(Beginning of Source records)

Fixpoint waitForWorkingHours (fuel : nat) (k : bool -> go) : go :=
  match fuel with
  | O => Done
  | S fuel =>
      wall (fun now =>
      Act (look (fun d => Hours (pace d))) (fun hours =>
      if Schedule.Contains hours now then Act (effect (note (InHours hours now))) (fun _ => k true)
      else
        let wait := time_sub (NextStart hours now) now in
        let wait := if wait <=? 0 then countReadDeadline else wait in
        sleepCtx wait (fun fired => if fired then waitForWorkingHours fuel k else k false)))
  end.

(** [counter.Median] *)
Definition median (now : Z) (d : Detector) : option (Z * Z) * Detector :=
  match Median (counter d) now with
  | None => (None, panic d)
  | Some (q, n, c) => (Some (q, n), set_counter c d)
  end.

(** The loop of [ask]. *)
Fixpoint ask_loop (nodeID : bytes) (fuel : nat) : go :=
  match fuel with
  | O => Done
  | S fuel =>
      Act (look pace) (fun ps =>
      wall (fun now =>
      Act (median now) (fun m =>
      match m with
      | None => Done
      | Some (queries, hosts) =>
          drawing (fun r =>
          match Jitter (matchedGap queries hosts ps) ps r with
          | None => crash
          | Some (gap, _) =>
              sleepCtx gap (fun fired =>
              if fired then
                waitForWorkingHours fuel (fun open_ => if open_ then burst nodeID (ask_loop nodeID fuel) else Done)
              else Done)
          end)
      end)))
  end.

Definition ask (nodeID : bytes) (fuel : nat) : go :=
  Act (look pace) (fun ps =>
  drawing (fun r =>
  match StartupDelay ps r with
  | None => crash
  | Some (delay, _) => sleepCtx delay (fun fired => if fired then burst nodeID (ask_loop nodeID fuel) else Done)
  end)).

(** [counter.Observe] *)
Definition count_query (host : string) (now : Z) (d : Detector) : Detector :=
  match Observe (counter d) host now with
  | None => panic d
  | Some c => set_counter c d
  end.

(** [observe]; what the read dropped is gone. *)
Definition observe (nodeID : bytes) (proto : Protocol) (mac : string -> string) (b : bytes) (src : string) (srcPort : Z)
    (local : string) (localPort : Z) (k : go) : go :=
  if zlen b <? dnsHeaderLen then k else
  if Z.land (get_u16 b 2) headerFlagResponse =? 0 then
    wall (fun now => Act (effect (count_query src now)) (fun _ => k))
  else
    match parseReplyFor proto b with
    | Err _ => k
    | Ok r =>
        if Answers r =? 0 then k else
        Act (look names) (fun ns =>
        if negb (BaitNames.contains ns (replyName r)) then k
        else emit nodeID (mkAnswer src srcPort proto (replyName r) (mac src) local localPort) k)
    end.

(** [count] on one counting socket. *)
Fixpoint count (nodeID : bytes) (proto : Protocol) (fuel : nat) : go :=
  match fuel with
  | O => Done
  | S fuel =>
      Act (look cancelled) (fun stopped =>
      if (stopped : bool) then Done else
      Ask (fun _ a => match a with Datagram _ _ _ _ _ | TimedOut | Broken => true | _ => false end) (fun a =>
      match a with
      | Datagram b src srcPort local localPort =>
          around (fun n => observe nodeID proto (mac n) (take (Z.to_nat MaxDatagramLen) b) src srcPort local localPort
                             (count nodeID proto fuel))
      | TimedOut => count nodeID proto fuel
      | _ => Done
      end))
  end.

(** The goroutines of [Run]; [None] is its error. *)
Definition Run (nodeID : bytes) (fuel : nat) (d : Detector) : option (list go) :=
  if bool_decide (listeners d = []) && negb (canSend d) then None
  else Some ((if canSend d then [ask nodeID fuel] else []) ++ ((fun l => count nodeID l fuel) <$> listeners d)).

(** ** The lookup of a self-test *)

Inductive lookup_error : Type := ErrNotSending | ErrNotAsked | ErrName (e : name_error) | ErrLookup.

Definition LookupOnce (nodeID : bytes) (proto : option Protocol) (name : bytes) (k : res lookup_error (list Answer) -> go) : go :=
  Act (look canSend) (fun can =>
  if negb can then k (Err ErrNotSending) else
  Act (look getShapeNamesPace) (fun '(sh, ns, _) =>
  match Protocols sh with
  | [] => k (Err ErrNotSending)
  | first :: _ =>
      Act (look profile) (fun p =>
      let go_on (proto : Protocol) :=
        let with_name (name : bytes) :=
          if bool_decide (name = []) then k (Err (ErrName ErrNoName)) else
          lookup_once false proto name sh (fun res =>
          match res with
          | LookupAnswers l => emit_all nodeID l (k (Ok l))
          | _ => k (Err ErrLookup)
          end) in
        if bool_decide (name = []) then
          drawing (fun r => match NextName ns r with None => crash | Some (n, _) => with_name n end)
        else match normaliseName name with Err e => k (Err (ErrName e)) | Ok n => with_name n end in
      match proto with
      | None => go_on first
      | Some proto => if negb (Asks p proto) then k (Err ErrNotAsked) else go_on proto
      end)
  end)).
End detector.

(** ** What is said of a history *)

Definition live_of (e : event) : option (bytes * list bytes * PaceSettings) :=
  match e with Live p ns ps => Some (p, ns, ps) | _ => None end.

(** The settings in force after a history. *)
Definition in_force (tr : list event) : option (bytes * list bytes * PaceSettings) := last (omap live_of tr).

(** The burst loop's own lookups, and what the other goroutines do. *)
Definition own_ask (e : event) : bool := match e with Asked true _ _ => true | _ => false end.
Definition foreign (e : event) : bool := match e with Burst _ | InHours _ _ | Asked true _ _ => false | _ => true end.
Definition any (_ : event) : bool := true.

Definition asks (tr : list event) : nat := length (filter (fun e => own_ask e = true) tr).

Definition no_burst (tr : list event) : Prop := forall t, Burst t ∉ tr.

(** Each event of a history, told of what came before it. *)
Definition every (P : list event -> event -> Prop) (tr : list event) : Prop :=
  forall pre e post, tr = pre ++ e :: post -> P pre e.

Lemma every_nil P : every P [].
Proof. intros pre e post He. by destruct pre. Qed.

Lemma every_snoc P tr e : every P tr -> P tr e -> every P (tr ++ [e]).
Proof.
  intros Htr He pre x post. induction post as [|y post _] using rev_ind.
  - intros [-> [= ->]]%app_inj_tail. done.
  - rewrite app_comm_cons, app_assoc. intros [-> _]%app_inj_tail. by eapply Htr.
Qed.

Lemma in_force_app tr more : omap live_of more = [] -> in_force (tr ++ more) = in_force tr.
Proof. unfold in_force. rewrite omap_app. intros ->. by rewrite app_nil_r. Qed.

Lemma in_force_live tr p ns ps : in_force (tr ++ [Live p ns ps]) = Some (p, ns, ps).
Proof. unfold in_force. rewrite omap_app. apply last_snoc. Qed.

Lemma asks_app a b : asks (a ++ b) = (asks a + asks b)%nat.
Proof. unfold asks. by rewrite filter_app, length_app. Qed.

Lemma asks_one e : (asks [e] <= 1)%nat.
Proof. unfold asks. apply (length_filter _ [e]). Qed.

Lemma asks_foreign l : Forall (fun e => foreign e = true) l -> asks l = 0%nat.
Proof. unfold asks. intros Hl. rewrite filter_none; [done|]. eapply Forall_impl; [exact Hl|]. by intros [| | |[]| |]. Qed.

Lemma no_burst_app a b : no_burst (a ++ b) <-> no_burst a /\ no_burst b.
Proof. unfold no_burst. setoid_rewrite elem_of_app. naive_solver. Qed.

Lemma no_burst_foreign l : Forall (fun e => foreign e = true) l -> no_burst l.
Proof. intros Hl t Ht. rewrite Forall_forall in Hl. by specialize (Hl _ Ht). Qed.

Lemma after_first {A} (x : A) a b l1 l2 : a ++ b = l1 ++ x :: l2 -> x ∉ a -> exists c, b = c ++ x :: l2.
Proof.
  revert l1. induction a as [|y a IH]; intros l1 He Hx; [by exists l1|]. destruct l1 as [|z l1]; injection He as -> He.
  - destruct Hx. by left.
  - apply (IH l1 He). intros Hin. apply Hx. by right.
Qed.

(** [d'] is [d] some time later, and what happened meanwhile is [ok]. *)
Definition leads (ok : event -> bool) (d d' : Detector) : Prop :=
  clock d <= clock d' /\ (cancelled d = true -> cancelled d' = true) /\ canSend d' = canSend d /\
  exists more, trace d' = trace d ++ more /\ Forall (fun e => ok e = true) more.

#[export] Instance leads_preorder ok : PreOrder (leads ok).
Proof.
  split.
  - intros d. split; [lia|]. split; [done|]. split; [done|]. exists []. split; [by rewrite app_nil_r|constructor].
  - intros d1 d2 d3 (Hc & Hx & Hs & m & Hm & Hok) (Hc' & Hx' & Hs' & m' & Hm' & Hok'). split; [lia|]. split; [tauto|]. split; [congruence|].
    exists (m ++ m'). split; [by rewrite Hm', Hm, app_assoc|]. by apply Forall_app.
Qed.

Lemma leads_any ok d d' : leads ok d d' -> leads any d d'.
Proof. intros (Hc & Hx & Hs & m & Hm & _). split; [done|]. split; [done|]. split; [done|]. exists m. split; [done|]. by apply Forall_true. Qed.

(** An operation that adds at most one event, and the others. *)
Lemma leads_one ok d d' e : ok e = true -> clock d' = clock d -> (cancelled d = true -> cancelled d' = true) ->
  canSend d' = canSend d -> trace d' = trace d ++ [e] -> leads ok d d'.
Proof. intros He Hc Hx Hs Ht. split; [lia|]. split; [done|]. split; [done|]. exists [e]. split; [done|]. by constructor. Qed.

(End of Source records)

• _Your objective_:
What is needed is every line from the start of the entries through the line containing "(** [counter.Median] *)", returned word for word and nothing else.

• _Output_:
Fixpoint waitForWorkingHours (fuel : nat) (k : bool -> go) : go :=
  match fuel with
  | O => Done
  | S fuel =>
      wall (fun now =>
      Act (look (fun d => Hours (pace d))) (fun hours =>
      if Schedule.Contains hours now then Act (effect (note (InHours hours now))) (fun _ => k true)
      else
        let wait := time_sub (NextStart hours now) now in
        let wait := if wait <=? 0 then countReadDeadline else wait in
        sleepCtx wait (fun fired => if fired then waitForWorkingHours fuel k else k false)))
  end.

(** [counter.Median] *)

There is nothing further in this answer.